I think there definitely has been meaningful change, and I think there have been a lot of incentives to make that happen. If I’m honest, I don’t think there’s any restaurant that doesn’t want to be sustainable. Things like food waste cost the businesses money. Until recently I think the knowledge was lacking, to a degree, but now there are things we can do, whether it’s bio-digestion or composting or food banks. I think people would have done that before, had there been more knowledge. It’s the same with energy and water consumption – no business wants to be pissing away money on these things. It’s good business sense, it’s ethical, it’s the way business needs to be in the future. Is it a genuine change or is it greenwash? I think the ones that aren’t making a genuine change won’t last, they won’t be here in ten years.

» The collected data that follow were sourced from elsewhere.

(** A record of the index is made from its schema block. *)
Lemma process_local_spec bl s done_ id name schema pre post last :
  log_ok env bl -> bl = pre ++ BSchema id name schema :: post ->
  FileStream.contents (file s) = log_bytes bl -> scanned env None NoFilter s done_ ->
  exists s', process_local s (local_of (id, zlen (log_bytes pre), last)) = Done s' /\
    scanned env None NoFilter s' (done_ ++ [BSchema id name schema]) /\ extends s s' /\
    FileStream.contents (file s') = log_bytes bl.
Proof.
  intros Hbl E Hc Hsc. pose proof Hbl as (_ & _ & Hsm). pose proof (small_file bl Hsm) as Hfs.
  destruct (log_block env bl pre _ post Hbl E) as [Hb Hzb]. unfold process_local, local_of.
  cbn [schema_location local_identifier final_record].
  destruct (Seek_file (log_bytes bl) (file s) (log_bytes pre) (concat (map encode (BSchema id name schema :: post))) Hc)
    as (g & -> & Hg); [by rewrite E, log_bytes_app|]. rewrite bind_done.
  destruct (block_ahead (with_file g s) bl _ post Hsm Hzb (ex_intro _ [] Hg)) as (g1 & k & Eh & R1).
  cbn [file with_file] in Eh. unfold BinarySchemaParser.value_of at 1. rewrite Eh, !bind_done.
  cbn [size]. cbn [block_body] in R1. set (st := BlockStream.make _ _) in *.
  pose proof (zlen_body_le (BSchema id name schema)) as Hz. cbn [block_body] in Hz.
  assert (Hsch : zlen schema <= max_size).
  { apply small_max. unfold schema_body in Hz. rewrite !zlen_app in Hz.
    pose proof (zlen_nonneg (vbytes id)). pose proof (zlen_nonneg (vbytes 0)).
    pose proof (zlen_nonneg (vbytes (zlen name))). pose proof (zlen_nonneg name). lia. }
  destruct (ProcessSchema_spec env Hone _ _ None NoFilter None st k id name schema (with_file g1 s) done_
    (or_introl eq_refl) R1 Hb Hsch (scanned_file env _ _ _ _ g1 Hsc))
    as (i & st' & k' & tail & s' & -> & R' & _ & Hsc' & Hx & _ & _ & Hi).
  rewrite bind_done. destruct (proj1 (scanned_seen _ _ _ _ _ Hsc') id i Hi) as (n & sch & e & _ & _ & Hrec).
  rewrite Hrec. cbn [identifier record_of]. rewrite Z.eqb_refl. cbn [mj_assert]. rewrite bind_done.
  destruct (close_file _ _ _ _ _ Hfs R') as (g2 & -> & Rg & _). rewrite bind_done.
  assert (Hnf : filter_after (with_file g1 s) id name NoFilter = NoFilter)
    by (unfold filter_after; by case_match).
  rewrite Hnf in Hsc'. fold (later (with_file g2 s') last). eexists. split; [reflexivity|].
  split; [by apply scanned_later, scanned_file|]. split.
  - etrans; [apply (extends_file s g1)|]. etrans; [exact Hx|]. etrans; [apply (extends_file s' g2)|].
    apply extends_later.
  - unfold later. case_match; exact (proj1 Rg).
Qed.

When it comes to food, it’s still cheaper to buy frozen beef from Botswana than to buy good Scotch beef from a farm 30 miles away, and I still don’t understand the logistics of that. If I’m honest with myself, I should probably look into it to understand it more, but we already use only local, and we charge accordingly for the produce we get. I do think that now customers care more about where produce is from, and not just food.

Finally, why do you do what you do?

I love working with food. I love working with people, I love hospitality, I love seeing customers enjoy our creations. And to be creative, to be challenged. I don’t really know anything else, it’s what I’ve always done. I’ve always wanted to do something in the arts, though I know food isn’t 100% in the arts. And running a business really isn’t – but I enjoy that challenge, too, juggling the daily stresses and everything that comes up. It’s exciting. It makes me get out of bed. If I ever wake up and I don’t want to go into work, I’d probably close the restaurant. It’s a job you have to love. We’re not a high-volume, high-profit place, so you have to love it to want to do it.